- Opening Delimiter -
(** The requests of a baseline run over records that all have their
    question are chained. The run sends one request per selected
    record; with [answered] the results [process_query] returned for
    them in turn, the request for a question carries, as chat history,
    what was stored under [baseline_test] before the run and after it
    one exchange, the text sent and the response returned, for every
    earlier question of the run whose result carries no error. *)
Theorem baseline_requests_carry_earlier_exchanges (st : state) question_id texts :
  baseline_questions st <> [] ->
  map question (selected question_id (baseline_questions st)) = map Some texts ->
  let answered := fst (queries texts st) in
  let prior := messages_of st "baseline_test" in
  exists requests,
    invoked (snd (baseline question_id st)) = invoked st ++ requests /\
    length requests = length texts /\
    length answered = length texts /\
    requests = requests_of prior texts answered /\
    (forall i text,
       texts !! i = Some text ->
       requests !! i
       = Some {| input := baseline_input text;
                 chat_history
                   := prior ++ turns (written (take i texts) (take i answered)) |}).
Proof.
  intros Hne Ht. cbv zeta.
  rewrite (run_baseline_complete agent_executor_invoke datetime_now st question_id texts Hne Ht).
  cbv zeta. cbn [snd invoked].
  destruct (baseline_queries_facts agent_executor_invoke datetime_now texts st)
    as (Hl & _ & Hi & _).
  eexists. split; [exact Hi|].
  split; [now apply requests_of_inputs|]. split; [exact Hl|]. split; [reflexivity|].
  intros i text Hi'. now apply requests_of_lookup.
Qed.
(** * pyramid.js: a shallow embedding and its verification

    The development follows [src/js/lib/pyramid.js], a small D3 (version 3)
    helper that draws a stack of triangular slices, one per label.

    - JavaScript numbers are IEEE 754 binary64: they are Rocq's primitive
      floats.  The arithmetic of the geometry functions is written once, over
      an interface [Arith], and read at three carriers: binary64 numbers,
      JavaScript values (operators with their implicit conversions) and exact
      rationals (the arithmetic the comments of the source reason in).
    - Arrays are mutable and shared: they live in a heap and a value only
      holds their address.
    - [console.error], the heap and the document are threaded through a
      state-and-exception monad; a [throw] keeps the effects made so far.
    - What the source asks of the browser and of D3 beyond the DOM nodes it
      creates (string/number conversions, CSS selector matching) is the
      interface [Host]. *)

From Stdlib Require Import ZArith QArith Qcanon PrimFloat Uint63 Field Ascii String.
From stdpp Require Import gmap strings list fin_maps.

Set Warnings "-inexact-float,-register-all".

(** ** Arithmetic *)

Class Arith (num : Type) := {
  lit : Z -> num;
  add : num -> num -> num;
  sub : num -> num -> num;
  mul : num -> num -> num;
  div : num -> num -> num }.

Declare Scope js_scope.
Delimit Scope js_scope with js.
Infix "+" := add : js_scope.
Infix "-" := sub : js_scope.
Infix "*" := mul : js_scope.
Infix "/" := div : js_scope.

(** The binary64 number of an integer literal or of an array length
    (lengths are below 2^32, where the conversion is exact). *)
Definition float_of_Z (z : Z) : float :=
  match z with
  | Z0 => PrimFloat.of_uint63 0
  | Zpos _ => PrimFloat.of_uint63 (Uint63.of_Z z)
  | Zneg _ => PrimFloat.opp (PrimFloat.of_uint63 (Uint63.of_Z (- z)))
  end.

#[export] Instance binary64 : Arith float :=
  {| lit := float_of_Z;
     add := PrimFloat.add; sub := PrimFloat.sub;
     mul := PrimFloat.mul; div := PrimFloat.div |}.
- Closing Delimiter -
- Opening Delimiter -
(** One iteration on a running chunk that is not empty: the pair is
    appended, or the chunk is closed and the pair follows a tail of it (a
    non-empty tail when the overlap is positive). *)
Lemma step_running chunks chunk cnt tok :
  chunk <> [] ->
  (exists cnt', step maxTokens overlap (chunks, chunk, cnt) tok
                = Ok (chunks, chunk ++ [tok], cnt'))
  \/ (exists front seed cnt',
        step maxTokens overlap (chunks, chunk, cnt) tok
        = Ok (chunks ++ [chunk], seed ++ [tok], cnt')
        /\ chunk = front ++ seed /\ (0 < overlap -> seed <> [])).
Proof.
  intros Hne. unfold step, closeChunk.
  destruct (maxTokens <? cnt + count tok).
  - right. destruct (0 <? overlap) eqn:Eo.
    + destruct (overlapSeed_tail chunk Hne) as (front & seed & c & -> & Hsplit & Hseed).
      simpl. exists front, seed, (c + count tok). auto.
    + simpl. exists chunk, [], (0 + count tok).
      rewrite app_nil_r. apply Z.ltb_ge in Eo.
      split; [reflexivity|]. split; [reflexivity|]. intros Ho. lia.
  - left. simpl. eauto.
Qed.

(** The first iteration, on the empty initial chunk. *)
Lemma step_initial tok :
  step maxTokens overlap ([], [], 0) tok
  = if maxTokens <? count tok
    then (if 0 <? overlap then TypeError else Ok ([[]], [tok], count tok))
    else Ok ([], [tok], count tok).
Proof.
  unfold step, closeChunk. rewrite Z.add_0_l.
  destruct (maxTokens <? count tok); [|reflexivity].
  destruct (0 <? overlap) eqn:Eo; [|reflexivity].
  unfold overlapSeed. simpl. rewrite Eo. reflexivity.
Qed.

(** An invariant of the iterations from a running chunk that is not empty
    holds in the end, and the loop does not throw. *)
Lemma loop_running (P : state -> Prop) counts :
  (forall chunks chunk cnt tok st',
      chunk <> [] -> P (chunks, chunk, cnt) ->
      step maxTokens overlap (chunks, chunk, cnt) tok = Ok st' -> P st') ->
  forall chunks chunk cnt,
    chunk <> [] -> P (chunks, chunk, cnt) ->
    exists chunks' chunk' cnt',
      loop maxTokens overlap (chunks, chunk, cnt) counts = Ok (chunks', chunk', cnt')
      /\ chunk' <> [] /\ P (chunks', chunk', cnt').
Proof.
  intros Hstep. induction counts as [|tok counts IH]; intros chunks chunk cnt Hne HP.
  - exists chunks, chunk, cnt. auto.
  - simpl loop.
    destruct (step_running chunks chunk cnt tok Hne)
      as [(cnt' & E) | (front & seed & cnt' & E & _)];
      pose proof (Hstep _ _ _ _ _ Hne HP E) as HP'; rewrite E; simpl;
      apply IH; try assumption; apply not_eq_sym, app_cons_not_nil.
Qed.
- Closing Delimiter -
- Opening Delimiter -
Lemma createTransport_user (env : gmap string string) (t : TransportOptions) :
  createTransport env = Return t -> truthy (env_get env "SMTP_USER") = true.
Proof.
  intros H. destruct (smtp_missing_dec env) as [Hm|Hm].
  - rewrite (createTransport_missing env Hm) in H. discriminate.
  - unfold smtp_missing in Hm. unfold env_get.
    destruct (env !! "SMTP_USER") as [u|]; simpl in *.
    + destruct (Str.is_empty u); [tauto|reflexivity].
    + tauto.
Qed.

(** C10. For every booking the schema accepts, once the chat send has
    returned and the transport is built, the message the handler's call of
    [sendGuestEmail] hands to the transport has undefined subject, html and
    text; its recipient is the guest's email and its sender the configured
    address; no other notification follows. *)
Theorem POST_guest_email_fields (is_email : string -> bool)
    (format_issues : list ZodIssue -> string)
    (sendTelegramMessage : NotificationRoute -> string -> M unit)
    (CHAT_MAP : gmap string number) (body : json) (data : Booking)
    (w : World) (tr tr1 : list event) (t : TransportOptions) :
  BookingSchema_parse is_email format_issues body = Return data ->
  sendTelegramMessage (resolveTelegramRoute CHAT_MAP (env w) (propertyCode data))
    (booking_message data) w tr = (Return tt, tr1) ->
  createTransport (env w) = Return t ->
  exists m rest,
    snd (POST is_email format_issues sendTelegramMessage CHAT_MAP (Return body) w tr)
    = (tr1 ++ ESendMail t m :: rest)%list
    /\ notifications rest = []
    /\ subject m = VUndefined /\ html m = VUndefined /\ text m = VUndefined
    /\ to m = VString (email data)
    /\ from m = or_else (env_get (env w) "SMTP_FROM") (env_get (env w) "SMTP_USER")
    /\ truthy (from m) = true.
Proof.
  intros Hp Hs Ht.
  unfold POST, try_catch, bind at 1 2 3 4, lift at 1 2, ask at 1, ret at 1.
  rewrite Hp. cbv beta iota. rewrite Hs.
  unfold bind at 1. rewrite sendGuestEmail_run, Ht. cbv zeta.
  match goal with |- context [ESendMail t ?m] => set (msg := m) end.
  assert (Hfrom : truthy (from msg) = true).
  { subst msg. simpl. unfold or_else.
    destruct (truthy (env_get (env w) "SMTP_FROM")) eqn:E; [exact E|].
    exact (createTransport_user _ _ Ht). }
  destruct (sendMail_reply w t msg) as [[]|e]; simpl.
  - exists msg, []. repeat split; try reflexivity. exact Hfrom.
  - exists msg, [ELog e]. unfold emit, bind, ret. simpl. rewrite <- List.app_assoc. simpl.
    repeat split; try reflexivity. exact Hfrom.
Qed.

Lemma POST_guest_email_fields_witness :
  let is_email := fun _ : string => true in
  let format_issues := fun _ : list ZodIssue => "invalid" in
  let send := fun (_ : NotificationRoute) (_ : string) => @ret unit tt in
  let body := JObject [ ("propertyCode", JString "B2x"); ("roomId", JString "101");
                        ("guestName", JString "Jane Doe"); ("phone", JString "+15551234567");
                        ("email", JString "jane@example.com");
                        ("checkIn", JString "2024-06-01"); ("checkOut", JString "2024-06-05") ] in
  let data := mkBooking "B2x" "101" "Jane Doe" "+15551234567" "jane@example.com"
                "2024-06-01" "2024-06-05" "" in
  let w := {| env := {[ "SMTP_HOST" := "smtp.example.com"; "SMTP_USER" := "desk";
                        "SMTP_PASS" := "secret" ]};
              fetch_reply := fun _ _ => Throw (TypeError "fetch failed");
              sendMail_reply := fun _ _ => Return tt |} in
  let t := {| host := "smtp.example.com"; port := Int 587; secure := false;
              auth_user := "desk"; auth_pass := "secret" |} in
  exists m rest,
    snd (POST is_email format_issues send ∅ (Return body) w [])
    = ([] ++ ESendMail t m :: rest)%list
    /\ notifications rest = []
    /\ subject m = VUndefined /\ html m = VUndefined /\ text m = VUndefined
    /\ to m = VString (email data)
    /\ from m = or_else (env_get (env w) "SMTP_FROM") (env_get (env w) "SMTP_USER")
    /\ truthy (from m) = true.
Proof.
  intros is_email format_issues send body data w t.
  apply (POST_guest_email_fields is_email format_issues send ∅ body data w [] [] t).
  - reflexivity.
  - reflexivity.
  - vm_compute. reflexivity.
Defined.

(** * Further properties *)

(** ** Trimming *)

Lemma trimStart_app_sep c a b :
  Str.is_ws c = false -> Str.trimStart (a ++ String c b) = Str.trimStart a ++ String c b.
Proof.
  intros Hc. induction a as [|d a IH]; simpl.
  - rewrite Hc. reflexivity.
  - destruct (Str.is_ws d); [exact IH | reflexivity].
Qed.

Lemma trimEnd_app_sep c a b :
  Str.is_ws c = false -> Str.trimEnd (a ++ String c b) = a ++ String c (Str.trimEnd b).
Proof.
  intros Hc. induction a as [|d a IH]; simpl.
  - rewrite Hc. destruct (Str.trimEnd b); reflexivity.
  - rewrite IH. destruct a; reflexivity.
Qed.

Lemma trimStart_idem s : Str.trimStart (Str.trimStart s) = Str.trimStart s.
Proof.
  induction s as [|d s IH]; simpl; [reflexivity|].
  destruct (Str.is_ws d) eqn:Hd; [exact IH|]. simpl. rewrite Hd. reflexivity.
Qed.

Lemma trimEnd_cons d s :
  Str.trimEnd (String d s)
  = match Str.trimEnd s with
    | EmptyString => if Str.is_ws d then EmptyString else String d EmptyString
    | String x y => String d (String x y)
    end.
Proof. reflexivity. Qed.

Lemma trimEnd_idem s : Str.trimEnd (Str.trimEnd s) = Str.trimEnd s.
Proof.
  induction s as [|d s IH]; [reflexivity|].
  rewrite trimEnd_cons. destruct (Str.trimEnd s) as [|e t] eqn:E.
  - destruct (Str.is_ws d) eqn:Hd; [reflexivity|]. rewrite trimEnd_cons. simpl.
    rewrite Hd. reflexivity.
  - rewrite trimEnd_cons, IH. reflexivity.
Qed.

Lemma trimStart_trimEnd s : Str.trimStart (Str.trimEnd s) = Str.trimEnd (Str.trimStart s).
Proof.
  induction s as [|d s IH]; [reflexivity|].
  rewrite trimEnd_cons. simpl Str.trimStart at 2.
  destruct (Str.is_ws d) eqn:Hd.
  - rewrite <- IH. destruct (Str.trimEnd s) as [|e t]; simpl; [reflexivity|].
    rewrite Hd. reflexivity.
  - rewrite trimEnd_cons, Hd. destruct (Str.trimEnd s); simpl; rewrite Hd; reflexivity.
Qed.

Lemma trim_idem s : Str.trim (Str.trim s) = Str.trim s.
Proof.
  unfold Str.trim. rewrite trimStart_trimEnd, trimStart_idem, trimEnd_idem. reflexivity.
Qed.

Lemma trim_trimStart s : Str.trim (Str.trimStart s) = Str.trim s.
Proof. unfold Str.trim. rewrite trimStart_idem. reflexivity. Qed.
- Closing Delimiter -
» EXERCISE PROMPT: In the records above, some lines may contain the word "that"; copy every one of them.

» YOUR SOLUTION:
(** The requests of a baseline run over records that all have their
    helper that draws a stack of triangular slices, one per label.
(** One iteration on a running chunk that is not empty: the pair is
(** An invariant of the iterations from a running chunk that is not empty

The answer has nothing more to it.